The entries below contain a line with "Fixpoint exposed (v" and a line with "M S A) Q Q'". Retype exactly everything from the first down to the second, both included, and nothing else.

------ Task input

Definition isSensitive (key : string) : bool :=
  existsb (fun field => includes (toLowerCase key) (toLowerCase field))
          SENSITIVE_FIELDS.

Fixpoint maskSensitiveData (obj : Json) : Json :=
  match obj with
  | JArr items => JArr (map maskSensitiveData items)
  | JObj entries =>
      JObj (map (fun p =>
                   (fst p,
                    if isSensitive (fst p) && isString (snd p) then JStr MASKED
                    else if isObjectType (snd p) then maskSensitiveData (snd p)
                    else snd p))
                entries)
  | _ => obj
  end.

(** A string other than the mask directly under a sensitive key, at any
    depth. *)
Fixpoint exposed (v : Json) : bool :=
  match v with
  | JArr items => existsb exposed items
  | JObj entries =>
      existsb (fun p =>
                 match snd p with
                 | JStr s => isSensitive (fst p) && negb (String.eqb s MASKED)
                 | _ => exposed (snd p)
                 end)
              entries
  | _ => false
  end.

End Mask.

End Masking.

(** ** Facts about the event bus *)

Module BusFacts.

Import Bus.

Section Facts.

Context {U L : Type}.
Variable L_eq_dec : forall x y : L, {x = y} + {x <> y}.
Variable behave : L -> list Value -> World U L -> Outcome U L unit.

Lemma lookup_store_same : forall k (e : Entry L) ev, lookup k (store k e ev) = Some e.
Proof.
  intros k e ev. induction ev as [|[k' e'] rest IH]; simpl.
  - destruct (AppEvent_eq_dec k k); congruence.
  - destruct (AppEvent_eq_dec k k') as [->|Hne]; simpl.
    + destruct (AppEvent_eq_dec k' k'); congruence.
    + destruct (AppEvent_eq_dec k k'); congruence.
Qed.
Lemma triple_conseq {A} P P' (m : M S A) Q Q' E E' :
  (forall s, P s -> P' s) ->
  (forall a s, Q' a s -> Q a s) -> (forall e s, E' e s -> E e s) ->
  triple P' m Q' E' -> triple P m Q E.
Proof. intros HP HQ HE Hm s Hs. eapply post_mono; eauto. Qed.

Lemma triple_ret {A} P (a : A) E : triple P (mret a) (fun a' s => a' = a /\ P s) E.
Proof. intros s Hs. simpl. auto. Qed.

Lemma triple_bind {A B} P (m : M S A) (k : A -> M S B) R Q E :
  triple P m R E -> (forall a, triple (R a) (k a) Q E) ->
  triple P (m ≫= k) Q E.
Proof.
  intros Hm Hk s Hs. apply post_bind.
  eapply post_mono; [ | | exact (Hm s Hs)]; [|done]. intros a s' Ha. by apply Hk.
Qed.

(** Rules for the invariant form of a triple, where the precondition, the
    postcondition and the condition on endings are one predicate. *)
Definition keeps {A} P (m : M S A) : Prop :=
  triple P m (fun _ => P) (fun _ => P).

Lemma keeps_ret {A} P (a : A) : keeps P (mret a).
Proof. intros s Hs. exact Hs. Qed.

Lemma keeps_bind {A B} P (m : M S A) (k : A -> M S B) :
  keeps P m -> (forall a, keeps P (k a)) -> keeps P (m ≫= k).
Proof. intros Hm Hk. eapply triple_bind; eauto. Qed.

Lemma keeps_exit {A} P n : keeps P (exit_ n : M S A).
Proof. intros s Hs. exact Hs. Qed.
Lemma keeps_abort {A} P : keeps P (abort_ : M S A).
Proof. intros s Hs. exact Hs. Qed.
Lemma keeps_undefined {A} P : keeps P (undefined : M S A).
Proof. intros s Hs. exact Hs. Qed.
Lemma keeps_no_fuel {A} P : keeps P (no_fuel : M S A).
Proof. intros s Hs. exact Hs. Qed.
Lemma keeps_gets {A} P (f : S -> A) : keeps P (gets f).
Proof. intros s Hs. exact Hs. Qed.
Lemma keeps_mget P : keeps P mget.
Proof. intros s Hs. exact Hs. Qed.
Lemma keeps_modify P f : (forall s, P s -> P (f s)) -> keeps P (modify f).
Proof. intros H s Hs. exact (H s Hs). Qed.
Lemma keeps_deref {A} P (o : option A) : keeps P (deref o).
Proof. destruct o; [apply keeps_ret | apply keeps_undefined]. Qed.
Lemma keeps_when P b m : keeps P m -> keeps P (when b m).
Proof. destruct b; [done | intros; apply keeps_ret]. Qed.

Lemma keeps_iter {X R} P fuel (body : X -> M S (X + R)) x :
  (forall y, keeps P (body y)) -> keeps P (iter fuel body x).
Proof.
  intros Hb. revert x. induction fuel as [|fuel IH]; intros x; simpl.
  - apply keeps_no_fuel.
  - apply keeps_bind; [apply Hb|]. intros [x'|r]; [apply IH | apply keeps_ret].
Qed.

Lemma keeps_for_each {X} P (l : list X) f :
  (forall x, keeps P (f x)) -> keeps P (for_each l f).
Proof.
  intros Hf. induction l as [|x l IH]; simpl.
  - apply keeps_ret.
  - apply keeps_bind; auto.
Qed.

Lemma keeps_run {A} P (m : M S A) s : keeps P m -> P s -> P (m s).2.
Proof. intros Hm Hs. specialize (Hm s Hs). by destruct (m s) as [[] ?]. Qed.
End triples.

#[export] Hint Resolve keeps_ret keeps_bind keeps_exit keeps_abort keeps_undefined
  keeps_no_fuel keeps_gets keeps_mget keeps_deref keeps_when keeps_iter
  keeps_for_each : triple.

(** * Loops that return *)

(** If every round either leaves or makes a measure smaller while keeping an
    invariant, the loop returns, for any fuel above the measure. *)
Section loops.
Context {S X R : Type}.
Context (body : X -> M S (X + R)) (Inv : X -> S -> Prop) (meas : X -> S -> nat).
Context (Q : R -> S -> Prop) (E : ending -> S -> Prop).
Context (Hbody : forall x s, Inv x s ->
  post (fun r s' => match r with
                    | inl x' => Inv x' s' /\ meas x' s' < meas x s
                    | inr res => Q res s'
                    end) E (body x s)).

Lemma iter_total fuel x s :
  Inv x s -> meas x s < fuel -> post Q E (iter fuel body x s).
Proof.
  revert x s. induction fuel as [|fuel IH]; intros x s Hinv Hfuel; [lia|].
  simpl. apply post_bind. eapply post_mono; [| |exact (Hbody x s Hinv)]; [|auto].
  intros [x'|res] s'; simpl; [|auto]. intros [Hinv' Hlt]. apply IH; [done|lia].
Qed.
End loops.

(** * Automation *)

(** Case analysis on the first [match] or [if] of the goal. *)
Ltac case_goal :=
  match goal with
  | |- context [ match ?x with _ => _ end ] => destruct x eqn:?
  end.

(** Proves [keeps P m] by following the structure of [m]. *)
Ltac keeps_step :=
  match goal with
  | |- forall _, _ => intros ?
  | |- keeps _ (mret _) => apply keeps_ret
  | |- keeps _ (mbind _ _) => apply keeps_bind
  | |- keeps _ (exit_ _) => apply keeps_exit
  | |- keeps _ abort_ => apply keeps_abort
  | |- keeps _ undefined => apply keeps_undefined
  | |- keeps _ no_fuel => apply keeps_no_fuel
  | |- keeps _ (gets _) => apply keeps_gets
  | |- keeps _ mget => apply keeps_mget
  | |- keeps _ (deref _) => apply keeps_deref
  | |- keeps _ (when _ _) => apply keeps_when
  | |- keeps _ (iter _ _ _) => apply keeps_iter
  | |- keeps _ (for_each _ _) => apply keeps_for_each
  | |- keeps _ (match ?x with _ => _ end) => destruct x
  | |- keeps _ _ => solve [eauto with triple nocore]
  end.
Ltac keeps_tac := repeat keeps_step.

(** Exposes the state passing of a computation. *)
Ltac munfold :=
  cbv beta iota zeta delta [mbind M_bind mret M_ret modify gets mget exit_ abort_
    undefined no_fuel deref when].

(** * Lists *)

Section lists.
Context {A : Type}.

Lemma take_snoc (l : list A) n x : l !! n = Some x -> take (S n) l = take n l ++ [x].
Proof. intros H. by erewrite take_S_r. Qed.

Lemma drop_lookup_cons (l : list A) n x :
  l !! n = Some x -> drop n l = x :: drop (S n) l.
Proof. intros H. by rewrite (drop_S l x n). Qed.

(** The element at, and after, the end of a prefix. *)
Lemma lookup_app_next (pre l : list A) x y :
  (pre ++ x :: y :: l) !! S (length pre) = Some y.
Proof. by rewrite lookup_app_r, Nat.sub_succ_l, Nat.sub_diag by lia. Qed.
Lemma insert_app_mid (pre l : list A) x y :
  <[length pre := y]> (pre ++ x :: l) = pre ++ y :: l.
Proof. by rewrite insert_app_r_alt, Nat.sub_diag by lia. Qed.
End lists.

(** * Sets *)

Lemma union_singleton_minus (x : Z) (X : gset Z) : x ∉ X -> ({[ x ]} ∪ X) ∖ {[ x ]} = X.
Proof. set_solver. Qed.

------------

__Exercise response__:
Fixpoint exposed (v : Json) : bool :=
  match v with
  | JArr items => existsb exposed items
  | JObj entries =>
      existsb (fun p =>
                 match snd p with
                 | JStr s => isSensitive (fst p) && negb (String.eqb s MASKED)
                 | _ => exposed (snd p)
                 end)
              entries
  | _ => false
  end.

End Mask.

End Masking.

(** ** Facts about the event bus *)

Module BusFacts.

Import Bus.

Section Facts.

Context {U L : Type}.
Variable L_eq_dec : forall x y : L, {x = y} + {x <> y}.
Variable behave : L -> list Value -> World U L -> Outcome U L unit.

Lemma lookup_store_same : forall k (e : Entry L) ev, lookup k (store k e ev) = Some e.
Proof.
  intros k e ev. induction ev as [|[k' e'] rest IH]; simpl.
  - destruct (AppEvent_eq_dec k k); congruence.
  - destruct (AppEvent_eq_dec k k') as [->|Hne]; simpl.
    + destruct (AppEvent_eq_dec k' k'); congruence.
    + destruct (AppEvent_eq_dec k k'); congruence.
Qed.
Lemma triple_conseq {A} P P' (m : M S A) Q Q' E E' :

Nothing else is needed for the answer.